▶ [What is expected] Reproduce exactly the lines below, from the first through the one containing "Definition octet (n", and nothing more.

▶ [Working data]
◆ ◆ ◆ ◆

(* ===== verification/Documents.v ===== *)
(** Uploading, withdrawing and purging documents ([platform_core/api/routes/documents.py]).

    The bytes go to the object store, the row, the queued rebuild and the audit event to
    one transaction.  Concurrent requests are sequences of requests: what other
    transactions commit inside one is not modelled. *)
From Stdlib Require Import Ascii.
From S2P Require Import Prelude Identity Json Text Db Outbox AuditTrail ObjectStore Chunking.

Definition ALLOWED_SUFFIXES : list string := SUPPORTED_SUFFIXES.
Definition MAX_UPLOAD_BYTES : Z := 50 * 1024 * 1024.

Definition CONTENT_TYPES (sfx : string) : string :=
  if String.eqb sfx ".txt" then "text/plain"
  else if String.eqb sfx ".md" then "text/markdown"
  else if String.eqb sfx ".csv" then "text/csv"
  else if String.eqb sfx ".html" then "text/html"
  else "application/octet-stream".

Record DocumentCreate := mkDocumentCreate {
  dp_collection : string;
  dp_filename : string;
  dp_content_base64 : string
}.

(** The constraints of the fields, checked before the handler runs. *)
Definition collection_char (c : ascii) : bool :=
  let n := N_of_ascii c in
  ((97 <=? n) && (n <=? 122) || (48 <=? n) && (n <=? 57))%N.

Definition collection_name (s : string) : bool :=
  match s with
  | String c s' => collection_char c && forallb (fun x => collection_char x || mem ["_"; "-"] (String x "")) (String.list_ascii_of_string s')
  | EmptyString => false
  end.

Definition valid_payload (p : DocumentCreate) : bool :=
  collection_name (dp_collection p) && (str_len (dp_collection p) <=? 128)
  && nonempty (dp_filename p) && (str_len (dp_filename p) <=? 512).

(** * [base64.b64decode(s, validate=True)] *)

Definition sextet (c : ascii) : option Z :=
  let n := Z.of_N (N_of_ascii c) in
  if (65 <=? n) && (n <=? 90) then Some (n - 65)
  else if (97 <=? n) && (n <=? 122) then Some (n - 71)
  else if (48 <=? n) && (n <=? 57) then Some (n + 4)
  else if n =? 43 then Some 62
  else if n =? 47 then Some 63
  else None.

Definition octet (n : Z) : ascii := ascii_of_N (Z.to_N n).

(** [binascii.a2b_base64] in strict mode: [quad] sextets of the current group were read,
    the last left the bits [left], [pads] of its padding characters were seen. *)
Fixpoint a2b (quad : nat) (left : Z) (pads : nat) (padded : bool) (s : string) : option string :=
  match s with
  | EmptyString => match quad with O => Some "" | _ => None end
  | String c s' =>
      if Ascii.eqb c "=" then
        if (2 <=? quad)%nat && (4 <=? quad + S pads)%nat then (if nonempty s' then None else Some "")
        else a2b quad left (if (2 <=? quad)%nat then S pads else pads) true s'
      else
        match sextet c with
        | None => None
        | Some v =>
            if padded then None
            else match quad with
                 | 0%nat => a2b 1 v 0 false s'
                 | 1%nat => option_map (String (octet (left * 4 + v / 16))) (a2b 2 (v mod 16) 0 false s')
                 | 2%nat => option_map (String (octet (left * 16 + v / 4))) (a2b 3 (v mod 4) 0 false s')
                 | _ => option_map (String (octet (left * 64 + v))) (a2b 0 0 0 false s')
                 end
        end
  end.

Definition b64decode (s : string) : option string := if startswith "=" s then None else a2b 0 0 0 false s.

(** * Rows *)

Definition is_current (x : document) : bool := is_none (dc_superseded_at x).

Definition named (c f : string) (x : document) : bool :=
  String.eqb (dc_collection x) c && String.eqb (dc_filename x) f && is_current x.

Definition by_id (i : uuid) (x : document) : bool := (dc_id x =? i)%N.

(** The primary key and [document_tenant_collection_filename_uniq]. *)
Definition document_clash (x y : document) : bool :=
  by_id (dc_id x) y || is_current x && visible (dc_tenant x) (named (dc_collection x) (dc_filename x)) y.

Definition insert_document (x : document) : M db unit :=
  d <- get ;;
  guard (negb (existsb (document_clash x) (documents d))) (IntegrityError "document_tenant_collection_filename_uniq") ;;
  sql_insert x.

Definition set_superseded_at (now : timestamp) (x : document) : document := x <| dc_superseded_at := Some now |>.
Definition set_superseded_by (i : uuid) (x : document) : document := x <| dc_superseded_by := Some i |>.

(** [ON DELETE CASCADE] on the chunks, [ON DELETE SET NULL] on the link between versions. *)
Definition unlink (i : uuid) (x : document) : document := x <| dc_superseded_by := None |>.

Definition delete_documents (p : document → bool) : M db (list document) :=
  gone <- sql_select p ;;
  sql_delete p ;;
  for_each (map dc_id gone) (fun i =>
    sql_delete (fun y => (ch_document y =? i)%N) ;;
    sql_update (fun x => eqb_opt N.eqb (dc_superseded_by x) i) (unlink i) ;;
    ret tt) ;;
  ret gone.

Record uploaded := mkUploaded {
  up_row : document;
  up_unchanged : bool;
  up_replaced : option uuid;
  up_reindex_run : option uuid
}.

Section documents.
Context `{AuditEnv}.
Variable sha256 : string → string.
(** The release and trace a queued run records. *)
Variables (rel : string) (trace : json).

Definition on_store {A} (m : M bucket A) : M (db * bucket) A := fun s => let (r, b) := m s.2 in (r, (s.1, b)).

Definition REINDEX : string := "reindex".

(** [run.idempotency_key] is a [varchar(200)]. *)
Definition enqueue_reindex (now : timestamp) (fresh : uuid) (serial : Z) (ctx : RequestContext) (c key : string) : M db uuid :=
  guard (str_len key <=? 200) (OtherError "DataError") ;;
  r <- enqueue_run now fresh serial (fun d => d) rel trace ctx REINDEX (JObj [("collection", JStr c)]) (Some key) 3 ;;
  ret (fst r).

Definition audit_document (now : timestamp) (ctx : RequestContext) (action : string) (i : uuid) (detail : json) : M db unit :=
  audit_in_session now (tenant_of ctx) ctx action SUCCEEDED "document" (uuid_str i) detail ;; ret tt.

(** ** Upload *)

Definition storage_key_of (ctx : RequestContext) (c sha sfx : string) : result string :=
  key_for ctx ["documents"; c; sha +:+ sfx].

Definition opt_uuid (o : option uuid) : json := match o with Some i => JStr (uuid_str i) | None => JNull end.

Definition upload_key (c sha : string) : string := "reindex:" +:+ c +:+ ":" +:+ sha.

(** The transaction of an upload. *)
Definition record_upload (now : timestamp) (fresh fresh' : uuid) (serial : Z) (ctx : RequestContext) (c f sha key : string)
    (size : Z) : M db uploaded :=
  let t := tenant_of ctx in
  found <- sql_select (visible t (named c f)) ;;
  existing <- one_or_none found ;;
  match existing with
  | Some x =>
      if String.eqb (dc_sha x) sha then ret (mkUploaded x true None None)
      else
        sql_update (visible t (by_id (dc_id x))) (set_superseded_at now) ;;
        let row := mkDocument fresh t c f sha size key (Some (principal_uuid (principal ctx))) now None None in
        insert_document row ;;
        sql_update (visible t (by_id (dc_id x))) (set_superseded_by fresh) ;;
        run <- enqueue_reindex now fresh' serial ctx c (upload_key c sha) ;;
        audit_document now ctx "document.ingested" fresh
          (JObj [("collection", JStr c); ("content_sha256", JStr sha); ("byte_size", JInt size);
                 ("replaced", JStr (uuid_str (dc_id x)))]) ;;
        ret (mkUploaded row false (Some (dc_id x)) (Some run))
  | None =>
      let row := mkDocument fresh t c f sha size key (Some (principal_uuid (principal ctx))) now None None in
      insert_document row ;;
      run <- enqueue_reindex now fresh' serial ctx c (upload_key c sha) ;;
      audit_document now ctx "document.ingested" fresh
        (JObj [("collection", JStr c); ("content_sha256", JStr sha); ("byte_size", JInt size); ("replaced", JNull)]) ;;
      ret (mkUploaded row false None (Some run))
  end.

(** [store.put] with its [except] clauses. *)
Definition retain (fault : option s3_fault) (ctx : RequestContext) (k content sfx : string) : M bucket unit :=
  try_except (S3ObjectStore.put sha256 fault ctx k content (CONTENT_TYPES sfx) true ;; ret tt)
    (fun e => match e with
              | ConflictError => Some (ret tt)
              | TransientError _ => Some (raise (HTTPException 503))
              | _ => None
              end).

Definition of_result {S A} (r : result A) : M S A := match r with Ok a => ret a | Raise e => raise e end.

Definition create_document (now : timestamp) (fresh fresh' : uuid) (serial : Z) (fault : option s3_fault) (ctx : RequestContext)
    (p : DocumentCreate) : M (db * bucket) uploaded :=
  guard (valid_payload p) (HTTPException 422) ;;
  let sfx := lower (suffix (dp_filename p)) in
  guard (mem ALLOWED_SUFFIXES sfx) (HTTPException 415) ;;
  content <- (match b64decode (dp_content_base64 p) with Some x => ret x | None => raise (HTTPException 400) end) ;;
  guard (nonempty content) (HTTPException 400) ;;
  guard (str_len content <=? MAX_UPLOAD_BYTES) (HTTPException 413) ;;
  let sha := sha256 content in
  key <- of_result (storage_key_of ctx (dp_collection p) sha sfx) ;;
  on_store (retain fault ctx key content sfx) ;;
  on_db (tenant_session (record_upload now fresh fresh' serial ctx (dp_collection p) (dp_filename p) sha key (str_len content))).

(** ** Withdrawal and purge *)

Definition delete_key (c : string) (i : uuid) : string := "reindex:" +:+ c +:+ ":delete:" +:+ uuid_str i.
Definition purge_key (c : string) (i : uuid) : string := "reindex:" +:+ c +:+ ":purge:" +:+ uuid_str i.
(* ===== verification/Sessions.v ===== *)
(** Conversations kept in the database ([platform_core/scaling/sessions.py], with
    [platform_purge_expired_sessions] of migration 0023).

    A session's state is a [jsonb] object; [turns] is the one field the code touches. *)
From S2P Require Import Prelude Identity Json Db.

Definition DEFAULT_TTL : interval := 12 * 3600 * 1000000.

Record Session := mkSession {
  sn_id : string;
  sn_tenant_id : uuid;
  sn_principal_id : uuid;
  sn_workload : string;
  sn_state : json;
  sn_turn_count : Z;
  sn_updated_at : timestamp;
  sn_expires_at : timestamp
}.

Definition to_session (x : session_row) : Session :=
  mkSession (ss_id x) (ss_tenant x) (ss_principal x) (ss_workload x) (ss_state x) (ss_turn_count x) (ss_updated_at x)
    (ss_expires_at x).

(** [state->'turns']: SQL NULL where there is no such key or the value is no object. *)
Definition turns_value (state : json) : option json :=
  match state with
  | JObj kvs => option_map snd (List.find (fun kv => String.eqb kv.1 "turns") kvs)
  | _ => None
  end.

(** [jsonb_array_elements(coalesce(state->'turns', '[]'))]: [None] where it raises. *)
Definition turns (state : json) : option (list json) :=
  match turns_value state with
  | None => Some []
  | Some (JArr l) => Some l
  | Some _ => None
  end.

(** [jsonb_set(state, '{turns}', v, true)] of an object. *)
Definition set_turns (l : list json) (state : json) : json :=
  match state with
  | JObj kvs =>
      if is_some (turns_value state)
      then JObj (map (fun kv => if String.eqb kv.1 "turns" then (kv.1, JArr l) else kv) kvs)
      else JObj (kvs ++ [("turns", JArr l)])
  | _ => state
  end.

(** [OFFSET greatest(0, jsonb_array_length(...) + 1 - :max)]. *)
Definition trimmed (max_turns : Z) (l : list json) (turn : json) : list json :=
  skipn (Z.to_nat (Z.max 0 (count l + 1 - max_turns))) (l ++ [turn]).

Definition owned (sid : string) (p : uuid) (x : session_row) : bool := String.eqb (ss_id x) sid && (ss_principal x =? p)%N.

Definition usable (now : timestamp) (sid : string) (p : uuid) (x : session_row) : bool := owned sid p x && (now <? ss_expires_at x).

Definition principal_of (ctx : RequestContext) : uuid := principal_uuid (principal ctx).

(** [session.id] is the primary key of every tenant's sessions. *)
Definition insert_session (x : session_row) : M db unit :=
  d <- get ;;
  guard (negb (existsb (fun y => String.eqb (ss_id y) (ss_id x)) (sessions d))) (IntegrityError "session_pkey") ;;
  sql_insert x.

(** [fresh] is [uuid4().hex]. *)
Definition create (now : timestamp) (fresh : string) (ctx : RequestContext) (workload : string) (ttl : interval)
    (session_id : option string) : M db Session :=
  let sid := if truthy session_id then coalesce session_id fresh else fresh in
  let x := mkSessionRow sid (tenant_of ctx) (principal_of ctx) workload (JObj []) 0 now (now + ttl) in
  tenant_session (insert_session x ;; ret (to_session x)).

Definition load (now : timestamp) (ctx : RequestContext) (sid : string) : M db Session :=
  row <- tenant_session (
    found <- sql_select (visible (tenant_of ctx) (usable now sid (principal_of ctx))) ;;
    one_or_none found) ;;
  match row with
  | None => raise SessionNotFound
  | Some x => ret (to_session x)
  end.

Definition with_turn (now : timestamp) (max_turns : Z) (turn : json) (x : session_row) : session_row :=
  match turns (ss_state x) with
  | Some l => x <| ss_state := set_turns (trimmed max_turns l turn) (ss_state x) |> <| ss_turn_count := ss_turn_count x + 1 |>
                <| ss_updated_at := now |>
  | None => x
  end.
(** Collapsing whitespace and dropping it at the end joins the pieces. *)
Lemma rstrip_runs s :
  rstrip (sub_runs isspace true s) = join " " (pieces s) ∧
  ∀ w ws, split_when isspace s = w :: ws → rstrip (sub_runs isspace false s) = tail_joined w ws.
Proof.
  induction s as [|c s [IH1 IH2]].
  { split; [done|]. by intros w ws [= <- <-]. }
  destruct (split_when_cons isspace s) as (w & ws & Es). unfold pieces. cbn [sub_runs split_when].
  destruct (isspace c) eqn:Ec.
  - split; [exact IH1|]. intros w' ws' [= <- <-]. cbn [rstrip]. rewrite IH1. unfold tail_joined.
    change (List.filter nonempty (split_when isspace s)) with (pieces s).
    destruct (join " " (pieces s)) eqn:E.
    + by rewrite (join_filter_nil _ E : pieces s = []).
    + rewrite <- E. by destruct (pieces s).
  - rewrite Es. rewrite rstrip_cons, (IH2 w ws Es) by done. split.
    + cbn [List.filter]. change (nonempty (String c w)) with true. cbn iota. unfold tail_joined.
      by destruct (List.filter nonempty ws).
    + intros w' ws' [= <- <-]. unfold tail_joined. by destruct (List.filter nonempty ws).
Qed.

Lemma lstrip_runs s : lstrip (sub_runs isspace true s) = sub_runs isspace true s.
Proof. induction s as [|c s IH]; [done|]. cbn. destruct (isspace c) eqn:E; [done|]. cbn. by rewrite E. Qed.

Lemma strip_runs s : strip (sub_runs isspace false s) = join " " (pieces s).
Proof.
  unfold strip. assert (lstrip (sub_runs isspace false s) = sub_runs isspace true s) as ->; [|apply rstrip_runs].
  destruct s as [|c s]; [done|]. cbn. destruct (isspace c) eqn:E; cbn; [apply lstrip_runs|by rewrite E].
Qed.

Lemma token_not_space c : token c = true → isspace c = false.
Proof. destruct c as [[] [] [] [] [] [] [] []]; first [reflexivity | discriminate 1]. Qed.

(** Punctuation separates like whitespace. *)
Lemma pieces_runs s :
  pieces (sub_runs punct true s) = words s ∧
  ∀ w ws, split_when (fun c => negb (token c)) s = w :: ws →
    ∃ ws', split_when isspace (sub_runs punct false s) = w :: ws' ∧ List.filter nonempty ws' = List.filter nonempty ws.
Proof.
  unfold pieces, words. induction s as [|c s [IH1 IH2]].
  { split; [done|]. intros w ws [= <- <-]. by exists []. }
  destruct (split_when_cons (fun c => negb (token c)) s) as (w & ws & Es). destruct (IH2 w ws Es) as (ws' & E1 & E2).
  cbn [sub_runs split_when]. rewrite Es. destruct (token c) eqn:Et; [|destruct (isspace c) eqn:Ec].
  - assert (punct c = false) as -> by (unfold punct; by rewrite Et). cbn [negb split_when].
    rewrite (token_not_space c Et), E1. cbn [List.filter]. rewrite E2. split; [done|]. intros w' w2 [= <- <-]. by exists ws'.
  - assert (punct c = false) as -> by (unfold punct; rewrite Ec; apply andb_false_r). cbn [negb split_when].
    rewrite Ec, E1. cbn [List.filter]. rewrite E2. split; [done|]. intros w' w2 [= <- <-]. exists (w :: ws'). split; [done|].
    cbn [List.filter]. by rewrite E2.
  - assert (punct c = true) as -> by (unfold punct; by rewrite Et, Ec). cbn [negb split_when].
    rewrite IH1, Es. split; [done|]. intros w' w2 [= <- <-]. change (isspace " ") with true. cbn iota. eexists. split; [reflexivity|].
    by rewrite IH1, Es.
Qed.

Lemma pieces_punct s : pieces (sub_runs punct false s) = words s.
Proof.
  destruct (split_when_cons (fun c => negb (token c)) s) as (w & ws & E). destruct (proj2 (pieces_runs s) w ws E) as (ws' & E1 & E2).
  unfold pieces, words. by rewrite E1, E; cbn; rewrite E2.
Qed.

Lemma isspace_lower c : isspace (lower_char c) = isspace c.
Proof. by destruct c as [[] [] [] [] [] [] [] []]. Qed.

Lemma lower_strip s : lower (strip s) = strip (lower s).
Proof.
  unfold strip. assert (∀ s, lower (rstrip s) = rstrip (lower s)) as Hr.
  { clear s. induction s as [|c s IH]; [done|]. cbn. rewrite <- IH, isspace_lower. destruct (rstrip s); cbn; [by destruct (isspace c)|done]. }
  rewrite Hr. f_equal. induction s as [|c s IH]; [done|]. cbn. rewrite isspace_lower. by destruct (isspace c).
Qed.

Lemma words_lstrip s : words (lstrip s) = words s.
Proof.
  induction s as [|c s IH]; [done|]. cbn [lstrip]. destruct (isspace c) eqn:E; [|done]. rewrite IH. unfold words. cbn.
  destruct (token c) eqn:Et; [by rewrite (token_not_space c Et) in E|done].
Qed.

Lemma words_snoc_space a c : isspace c = true → words (a +:+ String c "") = words a.
Proof.
  intros Hc. assert (Ht : token c = false) by (destruct (token c) eqn:Et; [by rewrite (token_not_space c Et) in Hc|done]).
  unfold words. assert (H : split_when (fun c => negb (token c)) (a +:+ String c "") = split_when (fun c => negb (token c)) a ++ [""]).
  { induction a as [|x a IH]; [change ("" +:+ ?s) with s; cbn; by rewrite Ht|].
    change (String x a +:+ ?s) with (String x (a +:+ s)). cbn. rewrite IH. destruct (negb (token x)); [done|].
    destruct (split_when_cons (fun c => negb (token c)) a) as (w & ws & ->). done. }
  rewrite H, List.filter_app. cbn. by rewrite app_nil_r.
Qed.

Lemma words_rstrip s : words (rstrip s) = words s.
Proof.
  enough (H : ∃ b, s = rstrip s +:+ b ∧ forallb isspace (String.list_ascii_of_string b) = true).
  { destruct H as (b & E & Hb). revert E. generalize (rstrip s). intros a ->. revert a Hb.
    induction b as [|c b IH]; intros a Hb; [by rewrite sapp_nil|]. cbn in Hb. apply andb_true_iff in Hb as [Hc Hb].
    replace (a +:+ String c b) with ((a +:+ String c "") +:+ b) by apply sapp_assoc.
    rewrite <- IH by done. by rewrite words_snoc_space. }
  induction s as [|c s (b & E & Hb)]; [by exists ""|]. cbn [rstrip]. destruct (rstrip s) as [|x r] eqn:Er.
  - destruct (isspace c) eqn:Ec.
    + exists (String c s). split; [done|]. change ("" +:+ b) with b in E. subst b. cbn. by rewrite Ec.
    + exists b. split; [by rewrite E at 1|done].
  - exists b. split; [by rewrite E at 1|done].
Qed.

Definition tokens (w : string) : bool := forallb token (String.list_ascii_of_string w).

Lemma words_tokens s : Forall (fun w => tokens w = true ∧ w ≠ "") (words s).
Proof.
  unfold words. assert (H : Forall (fun w => tokens w = true) (split_when (fun c => negb (token c)) s)).
  { induction s as [|c s IH]; [by repeat constructor|]. cbn. destruct (token c) eqn:E; cbn; [|by constructor].
    destruct (split_when_cons (fun c => negb (token c)) s) as (w & ws & Es). rewrite Es in *. invc IH. constructor; [|done].
    unfold tokens. cbn. by rewrite E. }
  rewrite !List.Forall_forall in *. intros w Hw. apply filter_In in Hw as [Hw Hn]. split; [by apply H|]. by intros ->.
Qed.

Lemma split_word w s h t : tokens w = true → split_when isspace s = h :: t → split_when isspace (w +:+ s) = (w +:+ h) :: t.
Proof.
  intros Hw Hs. induction w as [|c w IH]; [done|]. change (String c w +:+ s) with (String c (w +:+ s)).
  unfold tokens in Hw. cbn in Hw. apply andb_true_iff in Hw as [Hc Hw]. cbn. by rewrite (token_not_space c Hc), IH.
Qed.

Lemma pieces_join l : Forall (fun w => tokens w = true ∧ w ≠ "") l → pieces (join " " l) = l.
Proof.
  induction 1 as [|w l [Hw Hn] _ IH]; [done|]. assert (Hne : nonempty w = true) by by destruct w.
  destruct l as [|w' l].
  - cbn [join]. unfold pieces. rewrite <- (sapp_nil w), (split_word w "" "" []) by done. rewrite sapp_nil. cbn. by rewrite Hne.
  - change (join " " (w :: w' :: l)) with (w +:+ (String " " (join " " (w' :: l)))). unfold pieces in *.
    rewrite (split_word w _ "" (split_when isspace (join " " (w' :: l)))) by done. rewrite sapp_nil.
    change (List.filter nonempty (?a :: ?b)) with (if nonempty a then a :: List.filter nonempty b else List.filter nonempty b).
    by rewrite Hne, IH.
Qed.

(** The key of a question is its words.  Whatever the case, the punctuation and the
    spacing, two questions have one key exactly when they consist of the same words (runs of
    letters, digits, underscores and hyphens, lower-cased) in the same order; the key is
    those words with single spaces between, empty only for a question without any. *)
Theorem key_is_the_words question question' :
  normalise question = join " " (words (lower question)) ∧
  (normalise question = normalise question' ↔ words (lower question) = words (lower question')) ∧
  (normalise question = "" ↔ words (lower question) = []).
Proof.
  assert (H : ∀ q, normalise q = join " " (words (lower q))).
  { intros q. unfold normalise. rewrite strip_runs, pieces_punct, lower_strip. unfold strip. by rewrite words_rstrip, words_lstrip. }
  rewrite !H. split; [done|]. pose proof (pieces_join _ (words_tokens (lower question))) as P.
  split; (split; [intros E|by intros ->]).
  - rewrite <- P, E. apply pieces_join, words_tokens.
  - by rewrite <- P, E.
Qed.

(** * Lemmas: the table *)

Definition gap_key (x : unanswered_question) : uuid * string * string := (uq_tenant x, uq_collection x, uq_key x).

(** [unanswered_question_uniq]. *)
Definition gaps_wf (d : db) : Prop := List.NoDup (map gap_key (questions d)).

Lemma by_key_spec t c k x : visible t (by_key c k) x = true ↔ gap_key x = (t, c, k).
Proof.
  unfold visible, by_key, row_tenant, tenant_questions, gap_key. rewrite !andb_true_iff, N.eqb_eq, !String.eqb_eq.
  split; [by intros (-> & -> & ->)|by intros [= -> -> ->]].
Qed.

Lemma sole_gap t c k d x : gaps_wf d → In x (questions d) → gap_key x = (t, c, k) →
  select_where (visible t (by_key c k)) (questions d) = [x].
Proof.
  intros Hn Hx Hk. apply (select_by_key gap_key); try done; [by apply by_key_spec|]. intros y _ Hy. apply by_key_spec in Hy. congruence.
Qed.

Definition new_gap (now : timestamp) (fresh : uuid) (ctx : RequestContext) (c question mode : string) : unanswered_question :=
  mkUnanswered fresh (tenant_of ctx) c (str_take MAX_QUESTION_CHARS (strip question)) (normalise question) (Some mode) 1 now now
    (Some (principal_uuid (principal ctx))) None None.

(** What [record] does, which never raises. *)
Lemma record_run now fresh ctx c q mode d :
  record now fresh ctx c q mode d =
  (Ok tt,
   let p := visible (tenant_of ctx) (by_key c (normalise q)) in
   if nonempty (normalise q) && storable c q mode then
     match select_where p (questions d) with
     | [] => d <| questions := questions d ++ [new_gap now fresh ctx c q mode] |>
     | l => if forallb (fun x => uq_occurrences x <? int4_max) l then d <| questions := update_where p (asked_again now ctx mode) (questions d) |>
            else d
     end
   else d).
Proof.
  unfold record, nonempty. destruct (String.eqb (normalise q) ""); [done|]. cbn [negb andb].
  unfold try_except, tenant_session, tx, upsert, bind, guard, sql_select, sql_insert, sql_update, gets, modify.
  destruct (storable c q mode); [|done]. cbn. set (p := visible _ _).
  destruct (select_where p (questions d)) as [|x l] eqn:E; [done|]. cbn [forallb]. destruct (_ && _); [|done]. cbn. done.
Qed.

Lemma mark_seeded_run now ctx ids name d : (mark_seeded now ctx ids name d).2 = d ∨
  (mark_seeded now ctx ids name d).2 = d <| questions := update_where (visible (tenant_of ctx) (unseeded_of ids)) (set_seeded now name) (questions d) |>.
Proof.
  destruct (mark_seeded now ctx ids name d) as [r d'] eqn:E. cbn [snd]. unfold mark_seeded in E. destruct ids as [|i ids]; [by injection E; left|].
  destruct r as [n|e]; [|left; by apply tx_raise in E].
  apply (proj1 (tx_ok _ _ _ _)) in E. apply bind_ok in E as (l & d1 & E1 & E). injection E1 as _ <-.
  apply bind_ok in E as (u & d1 & E1 & E). unfold guard in E1. destruct (_ || _); [|done]. injection E1 as _ <-.
  right. by injection E as _ <-.
Qed.

Lemma purge_run now days d : (purge now days d).2 = d ∨ (purge now days d).2 = d <| questions := delete_where (lapsed now days) (questions d) |>.
Proof. unfold purge, relay_session, tx, bind, guard. destruct (_ && _); [by right|by left]. Qed.

(** * Counting *)

Section counting.
Variables (t : uuid) (c k : string) (t0 : timestamp).

Definition asks (na : timestamp * gap_action) : bool :=
  match na.2 with
  | Ask _ ctx c' q mode => (tenant_of ctx =? t)%N && String.eqb c' c && String.eqb (normalise q) k && nonempty k && storable c' q mode
  | _ => false
  end.

Definition question_of (na : timestamp * gap_action) : string :=
  match na.2 with Ask _ _ _ q _ => str_take MAX_QUESTION_CHARS (strip q) | _ => "" end.

(** At [t0] or later, and no sweep deletes what was asked since [t0]. *)
Definition in_retention (na : timestamp * gap_action) : bool :=
  (t0 <=? na.1) && match na.2 with Sweep days => na.1 - days * day <=? t0 | _ => true end.

Definition unasked (d : db) : Prop := ∀ x, In x (questions d) → visible t (by_key c k) x = false.

(** The row of the gap after the asks [l]. *)
Definition tallies (l : list (timestamp * gap_action)) (x : unanswered_question) : Prop :=
  gap_key x = (t, c, k) ∧ t0 <= uq_last_asked_at x ∧ uq_occurrences x = Z.min (count l) int4_max ∧
  ∀ a l', l = a :: l' → uq_question x = question_of a.

Definition tallied (l : list (timestamp * gap_action)) (d : db) : Prop :=
  gaps_wf d ∧ match l with [] => unasked d | _ => ∃ x, In x (questions d) ∧ tallies l x end.

(** A step that changes no row's key, text, count or time of asking. *)
Lemma tallied_update l d p f : tallied l d →
  (∀ x, gap_key (f x) = gap_key x ∧ uq_last_asked_at (f x) = uq_last_asked_at x ∧ uq_occurrences (f x) = uq_occurrences x ∧
        uq_question (f x) = uq_question x) →
  tallied l (d <| questions := update_where p f (questions d) |>).
Proof.
  intros [Hn Hl] Hf. split.
  - unfold gaps_wf. change (questions (d <| questions := ?q |>)) with q. rewrite map_update_where; [done|]. intros x. apply Hf.
  - destruct l as [|a l].
    + intros y Hy. apply in_update_where in Hy as (x & Hx & ->). specialize (Hl x Hx). destruct (p x); [|done].
      apply not_true_iff_false. intros H. apply by_key_spec in H. destruct (Hf x) as (H1 & _). rewrite H1 in H. apply by_key_spec in H. congruence.
    + destruct Hl as (x & Hx & T1 & T2 & T3 & T4). exists (if p x then f x else x). split; [by apply in_update_where; exists x|].
      destruct (p x); [|done]. unfold tallies. destruct (Hf x) as (-> & -> & -> & ->). done.
Qed.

◆ ◆ ◆ ◆

▶ [Written solution]
(* ===== verification/Documents.v ===== *)
(** Uploading, withdrawing and purging documents ([platform_core/api/routes/documents.py]).

    The bytes go to the object store, the row, the queued rebuild and the audit event to
    one transaction.  Concurrent requests are sequences of requests: what other
    transactions commit inside one is not modelled. *)
From Stdlib Require Import Ascii.
From S2P Require Import Prelude Identity Json Text Db Outbox AuditTrail ObjectStore Chunking.

Definition ALLOWED_SUFFIXES : list string := SUPPORTED_SUFFIXES.
Definition MAX_UPLOAD_BYTES : Z := 50 * 1024 * 1024.

Definition CONTENT_TYPES (sfx : string) : string :=
  if String.eqb sfx ".txt" then "text/plain"
  else if String.eqb sfx ".md" then "text/markdown"
  else if String.eqb sfx ".csv" then "text/csv"
  else if String.eqb sfx ".html" then "text/html"
  else "application/octet-stream".

Record DocumentCreate := mkDocumentCreate {
  dp_collection : string;
  dp_filename : string;
  dp_content_base64 : string
}.

(** The constraints of the fields, checked before the handler runs. *)
Definition collection_char (c : ascii) : bool :=
  let n := N_of_ascii c in
  ((97 <=? n) && (n <=? 122) || (48 <=? n) && (n <=? 57))%N.

Definition collection_name (s : string) : bool :=
  match s with
  | String c s' => collection_char c && forallb (fun x => collection_char x || mem ["_"; "-"] (String x "")) (String.list_ascii_of_string s')
  | EmptyString => false
  end.

Definition valid_payload (p : DocumentCreate) : bool :=
  collection_name (dp_collection p) && (str_len (dp_collection p) <=? 128)
  && nonempty (dp_filename p) && (str_len (dp_filename p) <=? 512).

(** * [base64.b64decode(s, validate=True)] *)

Definition sextet (c : ascii) : option Z :=
  let n := Z.of_N (N_of_ascii c) in
  if (65 <=? n) && (n <=? 90) then Some (n - 65)
  else if (97 <=? n) && (n <=? 122) then Some (n - 71)
  else if (48 <=? n) && (n <=? 57) then Some (n + 4)
  else if n =? 43 then Some 62
  else if n =? 47 then Some 63
  else None.

Definition octet (n : Z) : ascii := ascii_of_N (Z.to_N n).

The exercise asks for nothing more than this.